Critically, while some proteins and metabolites can be clearly defined as of microbial origin [such as distinct primary (e.g., acetate) or secondary metabolites (e.g., lantibiotics)], other proteins or metabolites can be synthesized by both host and microbes (e.g., acetate or secondary amino acid metabolites such as serotonin and polyamines). Thus, ascribing such proteins or metabolites as of microbial origin and transmitted by the microbiome requires specialized approaches to trace the source of such molecules. Two approaches, limited to animal studies, have been used to date. This first has been using 13 C or 15 N labeled substrates, such as dietary fibers or proteins, respectively, in mice with (conventionally reared) or without (germ-free) a resident microbiome. This strategy is followed by sampling of mouse tissues and detection of labeled proteins and/or metabolites, whereby comparison of labels between conventional and germ-free mice defines microbial origin. To date, such an approach has not been used to define early-life transmission. Alternatively, bacteria can be labeled isotopically in vitro, before introduction to mice, followed by sampling of mouse tissues, in essence a ‘pulse-chase’ experiment. Such an approach using auxotrophic bacteria to eliminate colonization of labeled bacteria at different timepoints has been used to define ‘when’ (gestational, postnatal) and ‘what’ (amino acid metabolite, nucleic acid, protein) of early-life transmission of microbial products in mouse models.

Where. The “where” of microbial transmission can be thought of as the route of transmission of the “what”, i.e., from where/to where, often occurring “via” conduit(s). During gestation, pathogens, classically such as Listeria monocytogenes, which originate “from” the maternal gut, translocate via the epithelial barrier to the maternal blood and the placenta, eventually disseminating “to” fetal systemic and neurovascular circulation29,30. Another example is the intracellular protozoan Toxoplasma gondii, a parasite of cats with a range of intermediate hosts (e.g., rodents) that transmits from mother to fetus at the placenta, resulting in congenital infection. In vaginal delivery, the birth canal is the main route of microbial transmission, with microbes “from” the maternal vaginal and fecal microbiomes, skin, and nearby environment, being transmitted “to” the newborn’s skin, oral cavity, and gut, the latter “via” oral ingestion (Fig. 3A). During delivery by Cesarean section, skin microbes from the mother are transferred to the infant, in addition to microbes transferred from the medical staff or operating room (Fig. 3B).
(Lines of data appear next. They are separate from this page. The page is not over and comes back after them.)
(* ===== verification/State.v ===== *)
(** * The Raft node ([internal/raft/state.go]) and its log interface

    The [Node] struct, its accessors, and the interface through which the
    consensus code uses the write-ahead log.  [WalOps] is what the code calls
    ([Append] with its error dropped, [ReadAll], [Close], and reopening the
    file when the process restarts); [WalLaws] is what it relies on.  The
    byte-level log of [Wal] is one instance, the list of records [MemWal] the
    other; the theorems on nodes are proved against the interface. *)

From Stdlib Require Import NArith Strings.Byte.
From stdpp Require Import base gmap strings list.
From S2P Require Import Prelude Types Kv Crc32 Wal.

(** ** The log as the node sees it *)

Class WalOps (W : Type) := {
  wal_append : W -> WALRecord -> W;                (* _ = n.wal.Append(rec) *)
  wal_read : W -> W * (list WALRecord * option error);  (* n.wal.ReadAll() *)
  wal_close : W -> W;                              (* _ = n.wal.Close() *)
  wal_reopen : W -> W }.                           (* OpenWAL after a restart *)

(** [wal_view w rs]: the log is open and durably holds exactly [rs];
    [rec_ok r]: the log can hold [r]. *)
Class WalLaws (W : Type) `{WalOps W} := {
  wal_view : W -> list WALRecord -> Prop;
  rec_ok : WALRecord -> Prop;
  wal_append_view w rs r :
    wal_view w rs -> rec_ok r -> wal_view (wal_append w r) (rs ++ [r]);
  wal_read_view w rs :
    wal_view w rs -> wal_view (fst (wal_read w)) rs /\ snd (wal_read w) = (rs, None);
  wal_reopen_view w rs : wal_view w rs -> wal_view (wal_reopen w) rs }.

(** The byte-level log, when the operating system does not fail. *)
#[export] Instance byte_wal_ops `{Gob} : WalOps WAL := {|
  wal_append w r := fst (Append no_faults w r);
  wal_read w := ReadAll NoReadFault w;
  wal_close w := fst (Close false w);
  wal_reopen w :=
    match OpenWAL false false (Some (disk w)) with
    | inl w' => w'
    | inr _ => w
    end |}.

#[export] Instance byte_wal_laws `{Gob} : WalLaws WAL.
Proof.
  refine {| wal_view w rs := holds w rs []; rec_ok := encodable |}.
  - intros w rs r. apply Append_intact.
  - intros w rs Hw. by apply ReadAll_holds, unreadable_nil.
  - intros w rs Hw. simpl. unfold wal_reopen, byte_wal_ops, OpenWAL. simpl default.
    rewrite (holds_disk _ _ _ Hw). apply open_holds. by destruct Hw as (_ & _ & _ & _ & ?).
Defined.

(** A list of records, with the open flag: the log's abstract state. *)
Record MemWal := mkMemWal { records : list WALRecord; is_open : bool }.

#[export] Instance mem_wal_ops : WalOps MemWal := {|
  wal_append w r := if is_open w then mkMemWal (records w ++ [r]) true else w;
  wal_read w := (w, if is_open w then (records w, None) else ([], Some ErrClosed));
  wal_close w := mkMemWal (records w) false;
  wal_reopen w := mkMemWal (records w) true |}.

#[export] Instance mem_wal_laws : WalLaws MemWal.
Proof.
  refine {| wal_view w rs := w = mkMemWal rs true; rec_ok _ := True |}.
  - by intros w rs r ->.
  - by intros w rs ->.
  - by intros w rs ->.
Defined.

(** ** Node state *)

Inductive NodeState := Follower | Candidate | Leader.

#[export] Instance NodeState_eq_dec : EqDecision NodeState.
Proof. solve_decision. Defined.

(** [func (s NodeState) String()]; the "UNKNOWN" default is for integers that
    are none of the three constants, which the program never stores. *)
Definition NodeState_String (s : NodeState) : string :=
  match s with
  | Follower => "FOLLOWER"
  | Candidate => "CANDIDATE"
  | Leader => "LEADER"
  end.

(** A client's request; its reply channel is a number. *)
Module ClientReq.
Record t := mk { Op : OpType; Key : string; Value : string; ResCh : nat }.
End ClientReq.

Abbreviation ClientReq := ClientReq.t.

(** [electionTimer] is the generation of the timer armed last; [stopped] is
    whether [stopCh] is closed; [clientCh] and [applyNotify] are the contents
    of the two buffered channels (the second holds at most one token). *)
Record Node (W : Type) := mkNode {
  ID : string;
  Addr : string;
  Peers : gmap string string;
  State : NodeState;
  CurrentTerm : Z;
  VotedFor : string;
  Log : list LogEntry;
  CommitIndex : Z;
  LastApplied : Z;
  NextIndex : gmap string Z;
  MatchIndex : gmap string Z;
  KVStore : Store;
  electionTimer : option nat;
  wal : W;
  stopped : bool;
  clientCh : list ClientReq;
  applyNotify : bool }.
Arguments mkNode {W}.
Arguments ID {W}.
Arguments Addr {W}.
Arguments Peers {W}.
Arguments State {W}.
Arguments CurrentTerm {W}.
Arguments VotedFor {W}.
Arguments Log {W}.
Arguments CommitIndex {W}.
Arguments LastApplied {W}.
Arguments NextIndex {W}.
Arguments MatchIndex {W}.
Arguments KVStore {W}.
Arguments electionTimer {W}.
Arguments wal {W}.
Arguments stopped {W}.
Arguments clientCh {W}.
Arguments applyNotify {W}.

(** ** Field updates *)

Section setters.
Context {W : Type}.

Definition set_State (x : NodeState) (n : Node W) : Node W :=
  mkNode (ID n) (Addr n) (Peers n) x (CurrentTerm n) (VotedFor n) (Log n) (CommitIndex n)
    (LastApplied n) (NextIndex n) (MatchIndex n) (KVStore n) (electionTimer n) (wal n)
    (stopped n) (clientCh n) (applyNotify n).
Definition set_CurrentTerm (x : Z) (n : Node W) : Node W :=
  mkNode (ID n) (Addr n) (Peers n) (State n) x (VotedFor n) (Log n) (CommitIndex n)
    (LastApplied n) (NextIndex n) (MatchIndex n) (KVStore n) (electionTimer n) (wal n)
    (stopped n) (clientCh n) (applyNotify n).
Definition set_VotedFor (x : string) (n : Node W) : Node W :=
  mkNode (ID n) (Addr n) (Peers n) (State n) (CurrentTerm n) x (Log n) (CommitIndex n)
    (LastApplied n) (NextIndex n) (MatchIndex n) (KVStore n) (electionTimer n) (wal n)
    (stopped n) (clientCh n) (applyNotify n).
Definition set_Log (x : list LogEntry) (n : Node W) : Node W :=
  mkNode (ID n) (Addr n) (Peers n) (State n) (CurrentTerm n) (VotedFor n) x (CommitIndex
    n) (LastApplied n) (NextIndex n) (MatchIndex n) (KVStore n) (electionTimer n) (wal n)
    (stopped n) (clientCh n) (applyNotify n).
Definition set_CommitIndex (x : Z) (n : Node W) : Node W :=
  mkNode (ID n) (Addr n) (Peers n) (State n) (CurrentTerm n) (VotedFor n) (Log n) x
    (LastApplied n) (NextIndex n) (MatchIndex n) (KVStore n) (electionTimer n) (wal n)
    (stopped n) (clientCh n) (applyNotify n).
Definition set_LastApplied (x : Z) (n : Node W) : Node W :=
  mkNode (ID n) (Addr n) (Peers n) (State n) (CurrentTerm n) (VotedFor n) (Log n)
    (CommitIndex n) x (NextIndex n) (MatchIndex n) (KVStore n) (electionTimer n) (wal n)
    (stopped n) (clientCh n) (applyNotify n).
Definition set_NextIndex (x : gmap string Z) (n : Node W) : Node W :=
  mkNode (ID n) (Addr n) (Peers n) (State n) (CurrentTerm n) (VotedFor n) (Log n)
    (CommitIndex n) (LastApplied n) x (MatchIndex n) (KVStore n) (electionTimer n) (wal n)
    (stopped n) (clientCh n) (applyNotify n).
Definition set_MatchIndex (x : gmap string Z) (n : Node W) : Node W :=
  mkNode (ID n) (Addr n) (Peers n) (State n) (CurrentTerm n) (VotedFor n) (Log n)
    (CommitIndex n) (LastApplied n) (NextIndex n) x (KVStore n) (electionTimer n) (wal n)
    (stopped n) (clientCh n) (applyNotify n).
Definition set_KVStore (x : Store) (n : Node W) : Node W :=
  mkNode (ID n) (Addr n) (Peers n) (State n) (CurrentTerm n) (VotedFor n) (Log n)
    (CommitIndex n) (LastApplied n) (NextIndex n) (MatchIndex n) x (electionTimer n) (wal
    n) (stopped n) (clientCh n) (applyNotify n).
Definition set_electionTimer (x : option nat) (n : Node W) : Node W :=
  mkNode (ID n) (Addr n) (Peers n) (State n) (CurrentTerm n) (VotedFor n) (Log n)
    (CommitIndex n) (LastApplied n) (NextIndex n) (MatchIndex n) (KVStore n) x (wal n)
    (stopped n) (clientCh n) (applyNotify n).
Definition set_wal (x : W) (n : Node W) : Node W :=
  mkNode (ID n) (Addr n) (Peers n) (State n) (CurrentTerm n) (VotedFor n) (Log n)
    (CommitIndex n) (LastApplied n) (NextIndex n) (MatchIndex n) (KVStore n)
    (electionTimer n) x (stopped n) (clientCh n) (applyNotify n).
Definition set_stopped (x : bool) (n : Node W) : Node W :=
  mkNode (ID n) (Addr n) (Peers n) (State n) (CurrentTerm n) (VotedFor n) (Log n)
    (CommitIndex n) (LastApplied n) (NextIndex n) (MatchIndex n) (KVStore n)
    (electionTimer n) (wal n) x (clientCh n) (applyNotify n).
Definition set_clientCh (x : list ClientReq) (n : Node W) : Node W :=
  mkNode (ID n) (Addr n) (Peers n) (State n) (CurrentTerm n) (VotedFor n) (Log n)
    (CommitIndex n) (LastApplied n) (NextIndex n) (MatchIndex n) (KVStore n)
    (electionTimer n) (wal n) (stopped n) x (applyNotify n).
Definition set_applyNotify (x : bool) (n : Node W) : Node W :=
  mkNode (ID n) (Addr n) (Peers n) (State n) (CurrentTerm n) (VotedFor n) (Log n)
    (CommitIndex n) (LastApplied n) (NextIndex n) (MatchIndex n) (KVStore n)
    (electionTimer n) (wal n) (stopped n) (clientCh n) x.

End setters.

(** ** Accessors *)

Section accessors.
Context {W : Type}.
Implicit Types n : Node W.

Definition GetState n (key : string) : string * bool := Get (KVStore n) key.
Definition GetRole n : string := NodeState_String (State n).
Definition GetTerm n : Z := CurrentTerm n.
Definition GetCommit n : Z := CommitIndex n.
Definition GetLastApplied n : Z := LastApplied n.
(** [make] and [copy] into a slice of the same length. *)
Definition GetLogEntries n : list LogEntry := Log n.
Definition GetAllKeys n : gmap string string := GetAll (KVStore n).

(** [_ = n.wal.Append(rec)] *)
Definition walAppend `{WalOps W} (rec : WALRecord) n : Node W :=
  set_wal (wal_append (wal n) rec) n.

(** [resetElectionTimer]: stop the timer and arm a new one.  Timeouts are not
    modelled: an armed timer may fire at any moment. *)
Definition resetElectionTimer n : Node W :=
  set_electionTimer (Some (S (default 0%nat (electionTimer n)))) n.

(** [len(n.Peers) + 1] *)
Definition peersCount n : Z := Z.of_nat (size (Peers n)) + 1.

(** The index and term of the last entry ([election.go:21-26],
    [replication.go:218-223]). *)
Definition lastLog n : Z * Z :=
  match last (Log n) with
  | Some e => (LogEntry.Index e, LogEntry.Term e)
  | None => (-1, 0)
  end.

End accessors.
Breast milk and transmission of breast milk microbiota to the infant during lactation (Fig. 4A) is another example of “where”, such as maternal bacteria transmission via the oral-entero-mammary route31,32.

Fig. 3: Microbial acquisition during birth, highlighting “from where” microbes can be transferred as well as other parameters of the 4 W framework.
figure 3

A During vaginal birth (when), microbes (what) are transferred from the mother’s (who) vaginal and fecal communities (where from) to the child’s oral, gastrointestinal, and skin communities (to where). B During Cesarean section, skin microbes are transferred from the skin of the mother and health personnel to the infant.

Fig. 4: Microbial acquisition after birth, highlighting the parameters of the 4 W framework.
figure 4

AThe mother (who) transfers microbes and metabolites (what) to the child via breastfeeding (when) from breast milk (from where) to the mouth, gut, or skin of the infant (to where). B Transfer of microbes from the dog’s skin and mouth to the baby’s skin and mouth.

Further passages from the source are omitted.